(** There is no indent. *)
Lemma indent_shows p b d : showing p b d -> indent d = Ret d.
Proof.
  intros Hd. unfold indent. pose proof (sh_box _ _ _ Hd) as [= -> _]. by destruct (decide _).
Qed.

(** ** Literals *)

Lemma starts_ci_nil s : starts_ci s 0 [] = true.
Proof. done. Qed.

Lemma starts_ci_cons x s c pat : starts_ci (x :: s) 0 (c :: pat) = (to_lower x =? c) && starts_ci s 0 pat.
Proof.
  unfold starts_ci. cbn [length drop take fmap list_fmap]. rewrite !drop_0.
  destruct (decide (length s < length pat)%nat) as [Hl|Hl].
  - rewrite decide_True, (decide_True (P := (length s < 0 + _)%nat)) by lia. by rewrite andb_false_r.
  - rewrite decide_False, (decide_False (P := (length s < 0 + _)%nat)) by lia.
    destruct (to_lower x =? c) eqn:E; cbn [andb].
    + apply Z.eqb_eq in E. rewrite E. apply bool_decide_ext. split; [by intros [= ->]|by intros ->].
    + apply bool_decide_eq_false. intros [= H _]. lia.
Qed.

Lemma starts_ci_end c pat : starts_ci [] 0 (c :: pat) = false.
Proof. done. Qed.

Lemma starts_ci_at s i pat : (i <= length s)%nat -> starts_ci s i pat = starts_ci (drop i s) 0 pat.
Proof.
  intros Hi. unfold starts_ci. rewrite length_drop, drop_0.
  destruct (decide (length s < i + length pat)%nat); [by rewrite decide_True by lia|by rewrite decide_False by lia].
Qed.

[Instructions to follow]: All the records shown above need to be given again exactly.

[Answer to the exercise]:
(** There is no indent. *)
Lemma indent_shows p b d : showing p b d -> indent d = Ret d.
Proof.
  intros Hd. unfold indent. pose proof (sh_box _ _ _ Hd) as [= -> _]. by destruct (decide _).
Qed.

(** ** Literals *)

Lemma starts_ci_nil s : starts_ci s 0 [] = true.
Proof. done. Qed.

Lemma starts_ci_cons x s c pat : starts_ci (x :: s) 0 (c :: pat) = (to_lower x =? c) && starts_ci s 0 pat.
Proof.
  unfold starts_ci. cbn [length drop take fmap list_fmap]. rewrite !drop_0.
  destruct (decide (length s < length pat)%nat) as [Hl|Hl].
  - rewrite decide_True, (decide_True (P := (length s < 0 + _)%nat)) by lia. by rewrite andb_false_r.
  - rewrite decide_False, (decide_False (P := (length s < 0 + _)%nat)) by lia.
    destruct (to_lower x =? c) eqn:E; cbn [andb].
    + apply Z.eqb_eq in E. rewrite E. apply bool_decide_ext. split; [by intros [= ->]|by intros ->].
    + apply bool_decide_eq_false. intros [= H _]. lia.
Qed.

Lemma starts_ci_end c pat : starts_ci [] 0 (c :: pat) = false.
Proof. done. Qed.

Lemma starts_ci_at s i pat : (i <= length s)%nat -> starts_ci s i pat = starts_ci (drop i s) 0 pat.
Proof.
  intros Hi. unfold starts_ci. rewrite length_drop, drop_0.
  destruct (decide (length s < i + length pat)%nat); [by rewrite decide_True by lia|by rewrite decide_False by lia].
Qed.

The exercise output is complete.